-------- Input data --------

(** The lines an iteration logs do not depend on the counters. *)
Lemma scan_commit_narration (t : Tally) (c : Commit) :
  snd (scan_commit parser t c) = snd (scan_commit parser tally0 c).
Proof.
  unfold scan_commit. destruct (parser (message c)) as [cAst|]; [|reflexivity].
  assert (Hty : snd (bump_by_type t c cAst) = snd (bump_by_type tally0 c cAst)).
  { unfold bump_by_type.
    repeat match goal with |- context [if ?b then _ else _] => destruct b end;
      reflexivity. }
  assert (Hns : forall ns a b, snd (bump_by_notes a c ns) = snd (bump_by_notes b c ns)).
  { induction ns as [|n ns IH]; intros a b; simpl; [reflexivity|].
    destruct (String.eqb (title n) "BREAKING CHANGE"); [|apply IH].
    specialize (IH (incr_major a) (incr_major b)).
    destruct (bump_by_notes (incr_major a) c ns), (bump_by_notes (incr_major b) c ns).
    simpl in *. now rewrite IH. }
  destruct (bump_by_type t c cAst) as [t1 l1], (bump_by_type tally0 c cAst) as [t2 l2].
  simpl in Hty. subst l2. specialize (Hns (notes cAst) t1 t2).
  destruct (bump_by_notes t1 c (notes cAst)), (bump_by_notes t2 c (notes cAst)).
  simpl in *. now rewrite Hns.
Qed.

Lemma scan_from_narration (cs : list Commit) :
  forall t,
    snd (scan_from parser t cs)
    = flat_map (fun c => snd (scan_commit parser tally0 c)) cs.
Proof.
  induction cs as [|c cs IH]; intros t; simpl; [reflexivity|].
  rewrite <- (scan_commit_narration t c).
  destruct (scan_commit parser t c) as [t1 log1].
  specialize (IH t1). destruct (scan_from parser t1 cs) as [t2 log2].
  simpl in *. now rewrite IH.
Qed.

Lemma scan_commits_tally (cs : list Commit) :
  fst (scan_commits parser cs) = tally_sum parser cs.
Proof.
  unfold scan_commits. rewrite scan_from_tally.
  rewrite tally_add_comm. apply tally_add_0_r.
Qed.

Lemma tally_sum_app (xs ys : list Commit) :
  tally_sum parser (xs ++ ys) = tally_add (tally_sum parser xs) (tally_sum parser ys).
Proof.
  induction xs as [|x xs IH]; simpl.
  - rewrite tally_add_comm. symmetry. apply tally_add_0_r.
  - rewrite IH. symmetry. apply tally_add_assoc.
Qed.

Lemma tally_sum_perm (xs ys : list Commit) :
  Permutation xs ys -> tally_sum parser xs = tally_sum parser ys.
Proof.
  induction 1 as [|x xs ys _ IH|x y xs|xs ys zs _ IH1 _ IH2]; simpl.
  - reflexivity.
  - now rewrite IH.
  - rewrite <- !tally_add_assoc.
    now rewrite (tally_add_comm (commit_delta parser y)).
  - now rewrite IH1.
Qed.

(** Each counter of the sum is zero exactly when it is zero for every commit. *)
Lemma tally_sum_major_0 (cs : list Commit) :
  majorChanges (tally_sum parser cs) = 0
  <-> forall c, In c cs -> majorChanges (commit_delta parser c) = 0.
Proof. counter_zero_iff cs. Qed.

Lemma tally_sum_minor_0 (cs : list Commit) :
  minorChanges (tally_sum parser cs) = 0
  <-> forall c, In c cs -> minorChanges (commit_delta parser c) = 0.
Proof. counter_zero_iff cs. Qed.

Lemma tally_sum_patch_0 (cs : list Commit) :
  patchChanges (tally_sum parser cs) = 0
  <-> forall c, In c cs -> patchChanges (commit_delta parser c) = 0.
Proof. counter_zero_iff cs. Qed.

Lemma resolve_bump_none (t : Tally) :
  resolve_bump t = None
  <-> majorChanges t = 0 /\ minorChanges t = 0 /\ patchChanges t = 0.
Proof.
  unfold resolve_bump.
  destruct (Nat.ltb_spec 0 (majorChanges t));
    destruct (Nat.ltb_spec 0 (minorChanges t));
    destruct (Nat.ltb_spec 0 (patchChanges t));
    split; try discriminate; try lia; reflexivity.
Qed.

End ClassifierFacts.

(** ** The pagination loop, one request at a time *)

Section PaginationFacts.

Variable compareCommitsWithBasehead : string -> nat -> nat -> CompareResponse.
Variable branch : string.
Variable latestTag : Tag.

Let est := offset_estimate compareCommitsWithBasehead branch latestTag.
Let total := page_total compareCommitsWithBasehead branch latestTag.
Let page := page_commits compareCommitsWithBasehead branch latestTag.
Let loop := fetch_loop compareCommitsWithBasehead branch latestTag.

Lemma fetch_loop_S (fuel k : nat) (acc : list Commit) :
  loop (S fuel) k acc
  = if est (S k) <? total (S k)
    then loop fuel (S k) (acc ++ page (S k))
    else Some (acc ++ page (S k), S k).
Proof. reflexivity. Qed.

Lemma seq_S_sub (k n : nat) :
  k < n -> seq (S k) (n - k) = S k :: seq (S (S k)) (n - S k).
Proof.
  intros H. replace (n - k) with (S (n - S k)) by lia. reflexivity.
Qed.

(** What a returning loop has done. *)
Lemma fetch_loop_inv (fuel : nat) :
  forall k acc cs n,
    loop fuel k acc = Some (cs, n) ->
    k < n /\ n <= k + fuel /\
    cs = acc ++ flat_map page (seq (S k) (n - k)) /\
    (forall p, k < p < n -> est p < total p) /\
    total n <= est n.
Proof.
  induction fuel as [|fuel IH]; intros k acc cs n H.
  - discriminate H.
  - rewrite fetch_loop_S in H.
    destruct (Nat.ltb_spec (est (S k)) (total (S k))) as [Hlt|Hge].
    + apply IH in H. destruct H as (Hk & Hn & Hcs & Hbefore & Hstop).
      repeat split; try lia.
      * rewrite Hcs, (seq_S_sub k n) by lia. simpl.
        now rewrite <- app_assoc.
      * intros p Hp. destruct (Nat.eq_dec p (S k)) as [->|Hne]; [exact Hlt|].
        apply Hbefore. lia.
    + inversion H; subst. repeat split; try lia.
      replace (S k - k) with 1 by lia. simpl. now rewrite app_nil_r.
Qed.

(** Enough fuel reaches the first page at which the test fails. *)
Lemma fetch_loop_reaches (fuel : nat) :
  forall k acc n,
    k < n -> n <= k + fuel ->
    (forall p, k < p < n -> est p < total p) ->
    total n <= est n ->
    loop fuel k acc = Some (acc ++ flat_map page (seq (S k) (n - k)), n).
Proof.
  induction fuel as [|fuel IH]; intros k acc n Hk Hn Hbefore Hstop.
  - lia.
  - rewrite fetch_loop_S.
    destruct (Nat.eq_dec n (S k)) as [->|Hne].
    + destruct (Nat.ltb_spec (est (S k)) (total (S k))) as [Hlt|_]; [lia|].
      replace (S k - k) with 1 by lia. simpl. now rewrite app_nil_r.
    + destruct (Nat.ltb_spec (est (S k)) (total (S k))) as [_|Hge].
      * rewrite (IH (S k) (acc ++ page (S k)) n) by (try lia; intros; apply Hbefore; lia).
        rewrite (seq_S_sub k n) by lia. simpl. now rewrite <- app_assoc.
      * specialize (Hbefore (S k)). lia.
Qed.

Lemma fetch_loop_last_page (fuel n : nat) :
  last_page compareCommitsWithBasehead branch latestTag n ->
  n <= fuel ->
  loop fuel 0 [] = Some (fetched compareCommitsWithBasehead branch latestTag n, n).
Proof.
  intros (H1 & Hbefore & Hstop) Hfuel.
  rewrite (fetch_loop_reaches fuel 0 [] n);
    [simpl; now rewrite Nat.sub_0_r | lia | lia | intros p Hp; apply Hbefore; lia | exact Hstop].
Qed.

Lemma fetch_loop_returns (fuel n : nat) (cs : list Commit) :
  loop fuel 0 [] = Some (cs, n) ->
  last_page compareCommitsWithBasehead branch latestTag n /\
  n <= fuel /\
  cs = fetched compareCommitsWithBasehead branch latestTag n.
Proof.
  intros H. apply fetch_loop_inv in H.
  destruct H as (Hk & Hn & Hcs & Hbefore & Hstop).
  split; [|split].
  - split; [lia | split; [intros p Hp; apply Hbefore; lia | exact Hstop]].
  - lia.
  - rewrite Hcs. simpl. now rewrite Nat.sub_0_r.
Qed.

(** The cumulative count against the estimate of line 67. *)
Lemma fetched_length_le (n : nat) :
  (forall p, 1 <= p <= n -> length (page p) <= 100) ->
  length (fetched compareCommitsWithBasehead branch latestTag n) <= n * 100.
Proof.
  unfold fetched. induction n as [|n IH]; intros Hp; [simpl; lia|].
  rewrite seq_S, flat_map_app, length_app. simpl. rewrite app_nil_r.
  specialize (Hp (S n)) as Hlast. fold page.
  assert (length (flat_map page (seq 1 n)) <= n * 100)
    by (apply IH; intros; apply Hp; lia).
  lia.
Qed.

Lemma fetched_length_full (n : nat) :
  (forall p, 1 <= p <= n -> length (page p) = 100) ->
  length (fetched compareCommitsWithBasehead branch latestTag n) = n * 100.
Proof.
  unfold fetched. induction n as [|n IH]; intros Hp; [reflexivity|].
  rewrite seq_S, flat_map_app, length_app. simpl. rewrite app_nil_r.
  specialize (Hp (S n)) as Hlast. fold page.
  assert (length (flat_map page (seq 1 n)) = n * 100)
    by (apply IH; intros; apply Hp; lia).
  lia.
Qed.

--------

Action item:
Retype exactly the lines of the data above that fall between the line with "Lemma scan_commit_narration (t" and the line with "simpl in Hty.", inclusive, and add nothing.

Answer space:
Lemma scan_commit_narration (t : Tally) (c : Commit) :
  snd (scan_commit parser t c) = snd (scan_commit parser tally0 c).
Proof.
  unfold scan_commit. destruct (parser (message c)) as [cAst|]; [|reflexivity].
  assert (Hty : snd (bump_by_type t c cAst) = snd (bump_by_type tally0 c cAst)).
  { unfold bump_by_type.
    repeat match goal with |- context [if ?b then _ else _] => destruct b end;
      reflexivity. }
  assert (Hns : forall ns a b, snd (bump_by_notes a c ns) = snd (bump_by_notes b c ns)).
  { induction ns as [|n ns IH]; intros a b; simpl; [reflexivity|].
    destruct (String.eqb (title n) "BREAKING CHANGE"); [|apply IH].
    specialize (IH (incr_major a) (incr_major b)).
    destruct (bump_by_notes (incr_major a) c ns), (bump_by_notes (incr_major b) c ns).
    simpl in *. now rewrite IH. }
  destruct (bump_by_type t c cAst) as [t1 l1], (bump_by_type tally0 c cAst) as [t2 l2].
  simpl in Hty. subst l2. specialize (Hns (notes cAst) t1 t2).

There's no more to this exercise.